In 2013, a senior fellow from the Urban Institute and two Georgetown University professors authored a paper estimating that 3,000 people in D.C. would become self-employed in 2014 as a result of the Affordable Care Act’s reforms. The estimates relied on benchmarks from previous studies that examined job lock, including one that found a bump in self-employment among people who become eligible for Medicare.
But according to Linda Blumberg, the co-author from the Urban Institute, there are no empirical estimates yet of how the Affordable Care Act in particular has affected job lock, in D.C. or nationwide. DC Health Link does not collect job information on individual-market customers.
Victoria Lai seems to be someone who found liberation from job lock through DC Health Link.

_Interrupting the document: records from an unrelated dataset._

(* ===== verification/CommitSteps.v ===== *)
(** * Squashes, instructions that come in, and the start of a cycle *)
From S2P Require Import Prelude Rob CommitStage RobProofs CommitRun CommitProofs.
From stdpp Require Import list sorting sets.
#[local] Open Scope Z_scope.

Module CommitSteps.
Import RobProofs CommitRun CommitProofs.
Section Steps.
Context (cfg : CommitConfig) (active : list nat) (Hcfg : configured cfg active).
#[local] Abbreviation inv := (inv cfg).

Lemma cthread_ok tid s c : cthreads s !! tid = Some c -> Commit.cthread tid s = Ok c.
Proof. intros H. unfold Commit.cthread. by rewrite H. Qed.
Lemma isEmpty_ok s tid t c : inv s -> has s tid t c -> Rob.isEmpty tid (rob (cs s)) = Ok (match instList t with [] => true | _ => false end).
Proof.
  intros I Hh. unfold Rob.isEmpty. rewrite (thread_ok _ _ t) by apply Hh. cbn. rewrite (to_count _ _ _ (proj1 (i_thread _ _ I _ _ _ Hh))). f_equal.
  destruct (instList t); [done|]. apply Z.eqb_neq. cbn. lia.
Qed.
Lemma isHeadReady_ok s tid t c : inv s -> has s tid t c -> Rob.isHeadReady tid (rob (cs s)) = Ok (match instList t with [] => false | i :: _ => CanCommit i end).
Proof.
  intros I Hh. unfold Rob.isHeadReady. rewrite (thread_ok _ _ t) by apply Hh. cbn. rewrite (to_count _ _ _ (proj1 (i_thread _ _ I _ _ _ Hh))).
  destruct (instList t); [done|]. by rewrite (proj2 (Z.eqb_neq _ _)) by (cbn; lia).
Qed.
Lemma readHeadInst_ok s tid t c : inv s -> has s tid t c -> Rob.readHeadInst tid (rob (cs s)) = Ok (hd_error (instList t)).
Proof.
  intros I Hh. destruct (i_thread _ _ I _ _ _ Hh) as [HT _]. unfold Rob.readHeadInst. rewrite (thread_ok _ _ t) by apply Hh. cbn. rewrite (to_count _ _ _ HT). pose proof (to_range _ _ _ HT) as HR.
  destruct (instList t) as [|i l]; [done|]. rewrite (proj2 (Z.eqb_neq _ _)) by (cbn; lia). cbn. apply Forall_inv in HR as (_ & _ & ->). done.
Qed.
Lemma has_lookup_put (l : list CommitThread) tid c c' : l !! tid = Some c -> <[tid := c']> l !! tid = Some c'.
Proof. intros H. apply list_lookup_insert_eq. by apply lookup_lt_Some in H. Qed.
(** ** Outcomes *)

(** The loop has come to its end and the invariant holds, or it has stopped for a cause. *)
Definition outcome (ex : nat -> bool) (view : nat -> Z -> HeadView) (s : Run) (y : res (bool * Commit)) : Prop :=
  match y with Ok (b, x) => b = true /\ inv (mkRun x (entered s) (doomed s)) | Abort e => loopStop ex view s e end.
Lemma afterQuiet_put (r' : ROB) s tid c c' p : afterQuiet s -> cthreads s !! tid = Some c -> (squashAfterInst c = None \/ commitStatus c = SquashAfterPending -> squashAfterInst c' = None \/ commitStatus c' = SquashAfterPending) ->
  afterQuiet (mkCommit r' (<[tid := c']> (cthreads s)) p).
Proof.
  intros HQ Hc H u v Hv. cbn in Hv. destruct (decide (u = tid)) as [->|N].
  - rewrite list_lookup_insert_eq in Hv by (by apply lookup_lt_Some in Hc). injection Hv as <-. apply H. by apply (HQ tid).
  - rewrite list_lookup_insert_ne in Hv by done. by apply (HQ u).
Qed.
Lemma committable_shrunk s tid t c c' i l r' p u j : has s tid t c -> instList t = i :: l -> robThreads r' = <[tid := shrunk t l]> (robThreads (rob (cs s))) ->
  committable (mkRun (mkCommit r' (<[tid := c']> (cthreads (cs s))) p) (entered s) (doomed s)) u j -> committable s u j.
Proof.
  intros [Ht _] Hl E (v & Hv & Hj & HR). cbn in Hv. rewrite E in Hv. destruct (decide (u = tid)) as [->|N].
  - rewrite list_lookup_insert_eq in Hv by (by apply lookup_lt_Some in Ht). injection Hv as <-. exists t. rewrite Hl. split_and!; [done|by right|apply HR..].
  - rewrite list_lookup_insert_ne in Hv by done. by exists v.
Qed.
(** What stops the loop after the head of a thread has left stops it before. *)
Lemma outcome_shrunk ex view s tid t c c' i l r' p y : has s tid t c -> instList t = i :: l -> robThreads r' = <[tid := shrunk t l]> (robThreads (rob (cs s))) ->
  (squashAfterInst c = None \/ commitStatus c = SquashAfterPending -> squashAfterInst c' = None \/ commitStatus c' = SquashAfterPending) ->
  outcome ex view (mkRun (mkCommit r' (<[tid := c']> (cthreads (cs s))) p) (entered s) (doomed s)) y -> outcome ex view s y.
Proof.
  intros Hh Hl E HQ. destruct y as [[b x]|e]; [done|]. intros [[-> H]|(u & j & Hj & H)]; [left|right].
  - split; [done|]. intros HX. apply H. by eapply leaves_shrunk.
  - exists u, j. split; [by eapply committable_shrunk|]. destruct H as [H|[H|(-> & Hw & H)]]; [by left|right; by left|right; right].
    split_and!; [done..|]. intros HX. apply H. eapply afterQuiet_put; [done|apply Hh|done].
Qed.
Lemma outcome_priority ex view s p y : outcome ex view (mkRun (set_priority p (cs s)) (entered s) (doomed s)) y -> outcome ex view s y.
Proof. by destruct y as [[b x]|e]. Qed.
(* ===== verification/_CoqProject ===== *)
-Q . S2P
Prelude.v
WebEnv.v
WkNavigationUtil.v
ErrorRetry.v
WebStateList.v
WebStateListLemmas.v
WebStateListEffects.v
WebStateListMutations.v
WebStateListSpec.v
CGFloat.v
PageDisplayState.v
FullscreenModel.v
FullscreenModelSpec.v
ListModel.v
CRWWKNavigationStates.v
SessionWindow.v
WebStateListSerialization.v
KeyedArchive.v
NavigationItem.v
BrowserURLRewriter.v
NavigationItemStorage.v
NavigationManager.v
SessionController.v
LegacyNavigationManager.v
SessionLemmas.v
SessionSpec.v
WKWebViewCache.v
WKBasedNavigationManager.v
WKBasedLemmas.v
WKBasedSpec.v
WKBasedRestore.v
WKBasedExamples.v
StdSet.v
CookieCache.v
CertPolicy.v
CertVerification.v
CertVerificationSpec.v
CertVerificationExamples.v
SessionCertificates.v
SessionStorage.v
SessionStorageSpec.v
SessionStorageExamples.v
ChunkedDataStreamUploader.v
BaseValues.v
NotificationPromo.v
FilePaths.v
BrowserStateInfoCache.v
BrowserStateManager.v
ReadingListModel.v
OfflineURLUtils.v
DistillerViewer.v
URLDownloader.v
URLDownloaderSpec.v
ReadingListDownloadService.v
ReadingListServiceSpec.v
ReadingListExamples.v
ReferrerUtil.v
FirstUserActionRecorder.v
WebThread.v
CacheCounter.v
SyncSetupService.v
WebUIData.v
WebUIDataSource.v
WebUIDataRefs.v
WebUIDataInv.v
WebUIDataSteps.v
WebUIDataJobs.v
WebUIDataEvents.v
WebUIDataRun.v
WebUIDataSpec.v
WebUIDataExamples.v
WebUIPageBuilder.v
WebFrame.v
WebFramesManager.v
WebFrameExamples.v
DialogPresenter.v
DialogPresenterSpec.v
DialogPresenterExamples.v
Lemma toy_spec_parse u : toy_valid u = true → toy_parse (toy_spec u) = u.
Proof.
  destruct u as [q|r|p|p l|o p|s]; intros Hv; try done.
  - cbn [toy_spec]. destruct p as [|c p]; [destruct l as [|kv l]; [done|]|].
    all: cbn [toy_parse]; rewrite decode_encode; by rewrite unflatten_flatten.
  - cbn [toy_spec toy_parse]. by rewrite split_slash_app.
Qed.

Definition url_code (u : url) : list string :=
  match u with
  | UAbout q => ["a"; q] | UFile r => ["f"; r] | UApp p => ["p"; p]
  | UOffline p l => "c" :: p :: flatten l
  | UWeb o p => ["w"; o; p] | UInvalid s => ["i"; s]
  end.
Definition url_decode (l : list string) : option url :=
  match l with
  | ["a"; q] => Some (UAbout q) | ["f"; r] => Some (UFile r) | ["p"; p] => Some (UApp p)
  | "c" :: p :: l => Some (UOffline p (unflatten l))
  | ["w"; o; p] => Some (UWeb o p) | ["i"; s] => Some (UInvalid s)
  | _ => None
  end.
#[export] Instance url_countable : Countable url.
Proof.
  apply (inj_countable url_code url_decode).
  intros [q|r|p|p l|o p|s]; try done. simpl. by rewrite unflatten_flatten.
Defined.

#[export] Instance env : WebEnv := {|
  GURL := url;
  GURL_of := toy_parse;
  EmptyGURL := UInvalid "";
  spec := toy_spec;
  is_valid := toy_valid;
  is_empty u := bool_decide (toy_spec u = EmptyString);
  IsAboutBlank u := match u with UAbout _ => true | _ => false end;
  SchemeIs u s := match u with
    | UAbout _ => bool_decide (s = "about"%string)
    | UFile _ => bool_decide (s = "file"%string)
    | UApp _ => bool_decide (s = "app"%string)
    | UOffline _ _ => bool_decide (s = "chrome"%string)
    | UWeb _ _ => bool_decide (s = "https"%string)
    | UInvalid _ => false
    end;
  SchemeIsFile u := match u with UFile _ => true | _ => false end;
  SchemeIsCryptographic u := match u with UWeb _ _ => true | _ => false end;
  url_scheme u := match u with
    | UAbout _ => "about" | UFile _ => "file" | UApp _ => "app"
    | UOffline _ _ => "chrome" | UWeb _ _ => "https" | UInvalid _ => ""
    end;
  url_host u := match u with UWeb o _ => o | UOffline _ _ => "offline" | _ => "" end;
  url_path u := match u with
    | UFile _ => "R" | UWeb _ p => p | UOffline p _ => p | _ => ""
    end;
  url_query u := match u with UAbout q => q | _ => "" end;
  url_ref u := match u with UFile r => r | _ => "" end;
  GetContent u := match u with UAbout q => q | _ => "" end;
  GetOrigin u := match u with UWeb o _ => UWeb o "" | _ => UInvalid "" end;
  GetAsReferrer u := match u with UWeb o p => UWeb o p | _ => UInvalid "" end;
  Resolve u _ := match u with UWeb o _ => UWeb o "" | _ => u end;
  EqualsIgnoringRef u v := match u, v with
    | UFile _, UFile _ => true
    | _, _ => bool_decide (u = v)
    end;
  ReplaceComponents := toy_replace;
  kAboutBlankURL := "a";
  kAboutScheme := "about";
  kFileScheme := "file";
  kDataScheme := "data";
  kStandardSchemeSeparator := "://";
  AppendQueryParameter u k v := match u with
    | UAbout q => UAbout (q +:+ k +:+ v)
    | UOffline p l => UOffline p (l ++ [(k, v)])
    | _ => u
    end;
  GetValueForKeyInQuery := toy_value;
  EscapeQueryParamValue s _ := s;
  UnescapeURLComponent s _ := s;
  URL_SPECIAL_CHARS_EXCEPT_PATH_SEPARATORS := 4;
  SPACES := 1;
  PATH_SEPARATORS := 2;
  StartsWith := starts_with;
  JSONWriter_Write v := "json";
  restore_session_resource_path := "R";
  IsAppSpecificURL u := match u with UApp _ => true | _ => false end;
  IsSlimNavigationManagerEnabled := true;
  PostBrowserURLRewriterCreation := [];
  FormatUrl u := map (λ c, Z.of_N (Ascii.N_of_ascii c))
                   (String.list_ascii_of_string (toy_spec u));
  ElideString s n := take (Z.to_nat n) s;
  PAGE_TRANSITION_LINK := 0;
  PAGE_TRANSITION_FORM_SUBMIT := 7;
  PAGE_TRANSITION_RELOAD := 8;
  PAGE_TRANSITION_CLIENT_REDIRECT := 1073741824;
  PAGE_TRANSITION_FORWARD_BACK := 16777216;
  PAGE_TRANSITION_IS_REDIRECT_MASK := 3221225472;
  PageTransitionIsRedirect t := negb (Z.land t 3221225472 =? 0);
  PageTransitionCoreTypeIs t c := Z.land t 255 =? Z.land c 255;
|}.

(** The URLs, at the type the environment gives them. *)
Definition web (origin path : string) : @GURL env := UWeb origin path.
Definition about (query : string) : @GURL env := UAbout query.
Definition app (page : string) : @GURL env := UApp page.
Definition file (ref : string) : @GURL env := UFile ref.

Lemma lor_forward_back t :
  Z.land (Z.lor t 16777216) 3221225472 = Z.land t 3221225472.
Proof. rewrite Z.land_lor_distr_l. by rewrite Z.lor_0_r. Qed.

#[export] Instance laws : WebEnvLaws.
Proof.
  split; simpl; try done; try (intros u; by destruct u).
  - exact toy_spec_parse.
  - intros u k v k' Hs. destruct u; try done. apply toy_param_snoc.
  - intros k v _. exact (starts_with_app k v).
  - intros k v. change ("" +:+ k +:+ v) with (k +:+ v).
    by rewrite starts_with_app, string_drop_app.
  - intros t. by rewrite lor_forward_back.
Qed.
End Toy.
Lemma wp_UpdateProgress Q m :
  small_count m → Q tt (progress_after (progress_of_scroll m) m) → wp UpdateProgress Q m.
Proof. intros Hc HQ. unfold UpdateProgress. wp_simp. by apply wp_SetProgress. Qed.

(** ** Invariant *)

(** [n] is the number of features that disabled the model and did not enable
    it again. *)
Record fs_inv (n : Z) m : Prop := {
  fs_progress : in_unit_interval (progress_ m);
  fs_idle : observer_callback_count_ m = 0;
  fs_counter : disabled_counter_ m = n + (if disabled_for_short_content_ m then 1 else 0);
  fs_features : 0 <= n;
  fs_calls : Forall (λ c, 1 <= c.1) (calls_ m);
}.

Lemma fs_inv_small n m : fs_inv n m → small_count m.
Proof. intros [_ Hi _ _ _]. unfold small_count. lia. Qed.

Lemma Forall_snoc_calls (cs : list (Z * FullscreenModelCall)) k c :
  Forall (λ c, 1 <= c.1) cs → 1 <= k → Forall (λ c, 1 <= c.1) (cs ++ [(k, c)]).
Proof. intros. apply Forall_app. split; [done|]. by constructor. Qed.

Lemma notified_inv n c m : fs_inv n m → fs_inv n (notified c m).
Proof.
  intros [Hp Hi Hc Hn Hl]. split; try done. apply Forall_snoc_calls; [done|]. lia.
Qed.

Lemma notified_reset_inv n c m :
  fs_inv n m → fs_inv n (notified c (with_base_offset_ NAN
    (with_scrolling_ false (with_progress_ f1 m)))).
Proof.
  intros [Hp Hi Hc Hn Hl]. apply notified_inv. split; try done; by vm_compute.
Qed.

Lemma wp_ResetForNavigation Q m :
  small_count m →
  Q tt (notified FullscreenModelWasReset (with_base_offset_ NAN
    (with_scrolling_ false (with_progress_ f1 m)))) → wp ResetForNavigation Q m.
Proof.
  intros Hc HQ. unfold ResetForNavigation, set_progress_, set_scrolling_, set_base_offset_.
  wp_simp. by apply wp_notify_observers.
Qed.

(** The model after it was disabled by the first feature. *)
Definition disabled m : FullscreenModel :=
  with_observer_callback_count_ (observer_callback_count_ m)
    (rebased (progress_after f1
      (with_calls_ (calls_ m ++ [(observer_callback_count_ m + 1, FullscreenModelEnabledStateChanged)])
        (with_observer_callback_count_ (observer_callback_count_ m + 1) m)))).

Lemma progress_after_count p m :
  observer_callback_count_ (progress_after p m) = observer_callback_count_ m.
Proof. unfold progress_after. by destruct (AreCGFloatsEqual _ _). Qed.

Lemma progress_after_unit p m :
  in_unit_interval (progress_ m) → in_unit_interval (progress_ (progress_after p m)).
Proof.
  intros. unfold progress_after. destruct (AreCGFloatsEqual _ _); [done|]. apply clamp_unit.
Qed.

Lemma wp_IncrementDisabledCounter Q m :
  observer_callback_count_ m = 0 → 0 <= disabled_counter_ m < 18446744073709551615 →
  (let m' := with_disabled_counter_ (disabled_counter_ m + 1) m in
   Q tt (if disabled_counter_ m =? 0 then disabled m' else m')) →
  wp IncrementDisabledCounter Q m.
Proof.
  intros Hi Hd HQ. unfold IncrementDisabledCounter, set_disabled_counter_. wp_simp. simpl.
  rewrite to_size_t_id by lia.
  destruct (Z.eqb_spec (disabled_counter_ m) 0) as [E|].
  2:{ by rewrite (proj2 (Z.eqb_neq _ _)) by lia. }
  rewrite E in *. simpl. apply wp_with_incrementer; [unfold small_count; simpl; lia|].
  unfold call_observers, set_calls_. wp_simp. simpl.
  apply wp_SetProgress; [unfold small_count; simpl; lia|].
  rewrite wp_UpdateBaseOffset. split; [|exact HQ].
  unfold rebased. simpl. by rewrite progress_after_count.
Qed.

Lemma progress_after_inv_fields p m :
  disabled_counter_ (progress_after p m) = disabled_counter_ m ∧
  disabled_for_short_content_ (progress_after p m) = disabled_for_short_content_ m ∧
  (Forall (λ c, 1 <= c.1) (calls_ m) → 0 <= observer_callback_count_ m →
   Forall (λ c, 1 <= c.1) (calls_ (progress_after p m))).
Proof.
  unfold progress_after. destruct (AreCGFloatsEqual _ _); [done|].
  split; [done|]. split; [done|]. intros. apply Forall_snoc_calls; [done|simpl; lia].
Qed.

Lemma disabled_inv m n :
  in_unit_interval (progress_ m) → observer_callback_count_ m = 0 →
  disabled_counter_ m = n + (if disabled_for_short_content_ m then 1 else 0) → 0 <= n →
  Forall (λ c, 1 <= c.1) (calls_ m) → fs_inv n (disabled m).
Proof.
  intros Hp Hi Hc Hn Hl. unfold disabled.
  set (m1 := with_calls_ _ _).
  destruct (progress_after_inv_fields f1 m1) as (Hd & Hs & Hcalls).
  split; simpl; [by apply progress_after_unit|done| |done|].
  - by rewrite Hd, Hs.
  - apply Hcalls; [|simpl; lia]. apply Forall_snoc_calls; [done|lia].
Qed.

Lemma wp_DecrementDisabledCounter Q m :
  observer_callback_count_ m = 0 → 0 < disabled_counter_ m < 18446744073709551616 →
  (let m' := with_disabled_counter_ (disabled_counter_ m - 1) m in
   Q tt (if disabled_counter_ m =? 1 then notified FullscreenModelEnabledStateChanged m' else m')) →
  wp DecrementDisabledCounter Q m.
Proof.
  intros Hi Hd HQ. unfold DecrementDisabledCounter, set_disabled_counter_. wp_simp.
  split; [apply Z.ltb_lt; lia|]. simpl. rewrite to_size_t_id by lia.
  destruct (Z.eqb_spec (disabled_counter_ m) 1) as [E|].
  - rewrite E in *. simpl. apply wp_notify_observers; [unfold small_count; simpl; lia|exact HQ].
  - by rewrite (proj2 (Z.eqb_neq _ _)) by lia.
Qed.

Definition max_features : Z := 18446744073709551614.

Lemma wp_features_disable n m :
  fs_inv n m → n < max_features → wp IncrementDisabledCounter (λ _, fs_inv (n + 1)) m.
Proof.
  unfold max_features. intros [Hp Hi Hc Hn Hl] Hmax.
  apply wp_IncrementDisabledCounter; [done| |].
  { destruct (disabled_for_short_content_ m); lia. }
  cbv zeta. case_if; [apply disabled_inv; simpl; try done; lia|].
  split; simpl; try done; lia.
Qed.

Lemma wp_features_enable n m :
  fs_inv n m → 0 < n <= max_features → wp DecrementDisabledCounter (λ _, fs_inv (n - 1)) m.
Proof.
  unfold max_features. intros [Hp Hi Hc Hn Hl] Hpos.
  apply wp_DecrementDisabledCounter; [done| |].
  { destruct (disabled_for_short_content_ m); lia. }
  cbv zeta. case_if; [apply notified_inv|]; split; simpl; try done; lia.
Qed.

Lemma wp_UpdateDisabledCounter n m :
  fs_inv n m → n <= max_features →
  wp UpdateDisabledCounterForContentHeight (λ _ m', fs_inv n m' ∧
    disabled_for_short_content_ m' = short_content m) m.
Proof.
  unfold max_features. intros [Hp Hi Hc Hn Hl] Hmax.
  unfold UpdateDisabledCounterForContentHeight, set_disabled_for_short_content_. wp_simp.
  unfold id. case_bool_decide as Hsame; wp_simp; [by split|].
  destruct (short_content m) eqn:Hs.
  - assert (disabled_for_short_content_ m = false) as Hf by (by destruct (disabled_for_short_content_ m)).
    rewrite Hf in Hc. apply wp_IncrementDisabledCounter; [done|simpl; lia|].
    cbv zeta. simpl. split.
    + case_if; [apply disabled_inv; simpl; try done; lia|]. split; simpl; try done; lia.
    + case_if; [|done]. unfold disabled. simpl.
      match goal with |- disabled_for_short_content_ (progress_after ?p ?x) = _ =>
        destruct (progress_after_inv_fields p x) as (_ & -> & _) end. done.
  - assert (disabled_for_short_content_ m = true) as Hf by (by destruct (disabled_for_short_content_ m)).
    rewrite Hf in Hc. apply wp_DecrementDisabledCounter; [done|simpl; lia|].
    cbv zeta. simpl. split; case_if; try done; [apply notified_inv|]; split; simpl; try done; lia.
Qed.

(** A setter that does not touch what the invariant reads. *)
Definition harmless (set : FM unit) : Prop :=
  ∀ n m, fs_inv n m → wp set (λ _, fs_inv n) m.

Lemma wp_SetToolbarHeight n m get set height :
  harmless (set height) → fs_inv n m → fle f0 height = true →
  wp (SetToolbarHeight get set height) (λ _, fs_inv n) m.
Proof.
  intros Hset Hinv Hh. unfold SetToolbarHeight. wp_simp.
  destruct (AreCGFloatsEqual _ _); wp_simp; [done|]. split; [done|].
  eapply wp_mono; [|by apply Hset]. intros [] m' Hinv'. wp_simp.
  apply wp_ResetForNavigation; [by eapply fs_inv_small|].
  pose proof (notified_reset_inv n FullscreenModelWasReset m' Hinv') as Hr.
  apply wp_notify_observers; [by eapply fs_inv_small|by apply notified_inv].
Qed.

Lemma rebased_inv n m : fs_inv n m → fs_inv n (rebased m).
Proof. by intros [? ? ? ? ?]. Qed.

Lemma progress_after_inv n p m : fs_inv n m → fs_inv n (progress_after p m).
Proof.
  intros Hinv. unfold progress_after. destruct (AreCGFloatsEqual _ _); [done|].
  apply notified_inv. destruct Hinv. split; try done. apply clamp_unit.
Qed.

Lemma wp_SetYContentOffset_inv n m y :
  fs_inv n m → wp (SetYContentOffset y) (λ _, fs_inv n) m.
Proof.
  intros Hinv. unfold SetYContentOffset, set_y_content_offset_. wp_simp. unfold id.
  assert (fs_inv n (with_y_content_offset_ y m)) as Hy by (by destruct Hinv).
  destruct (ActionForScrollFromOffset _ _); wp_simp; rewrite ?wp_UpdateBaseOffset; try done.
  - by apply rebased_inv.
  - apply wp_UpdateProgress; [by eapply fs_inv_small|by apply progress_after_inv].
  - apply rebased_inv in Hy.
    apply wp_UpdateProgress; [by eapply fs_inv_small|by apply progress_after_inv].
Qed.
End effects.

In 2010, Lai joined the Department of Homeland Security as an attorney working on immigration policy. In January 2014, she resigned to devote herself full-time to making ice cream. That’s the same month that coverage began for the first DC Health Link plans. Within a few weeks of leaving her stable job, Lai was enrolled in health insurance that she obtained through D.C.’s exchange.
But ask her about the timing, and Lai will tell you not to connect the dots.
“If it weren’t easy for me to find health insurance, I probably would have left my federal government job and all my benefits anyway,” she says.
Lai had been making ice cream as a hobby for years, eventually becoming a member of Union Kitchen, which provided her with production space. In 2013, she started to sell half-pints to a few retail stores in the District, under the label Ice Cream Jubilee.
But she still had her day job as a lawyer for the federal government, and she wasn’t desperate to break out. Lai says she enjoyed government service and the role she was able to play in policymaking.
“It all happened pretty suddenly,” in August 2013, she says. “I was asked to take a look at the Capitol Riverfront neighborhood, where I eventually opened up the store.” Lease negotiations grew serious later that year.
Lai, who describes herself as “a healthy 30-something,” says health insurance wasn’t on her mind as she weighed whether to leave her job. When she resigned from the her job in January 2014—six months before Ice Cream Jubilee opened its storefront at 301 Water St. SE—she signed up for DC Health Link over the phone.
Last month, Lai hurt her ankle and visited an orthopedic surgeon. Her co-pay for the consultation was $30. Access to health insurance didn’t turn Lai into an entrepreneur. Still, she says, “I’m glad I’m insured.”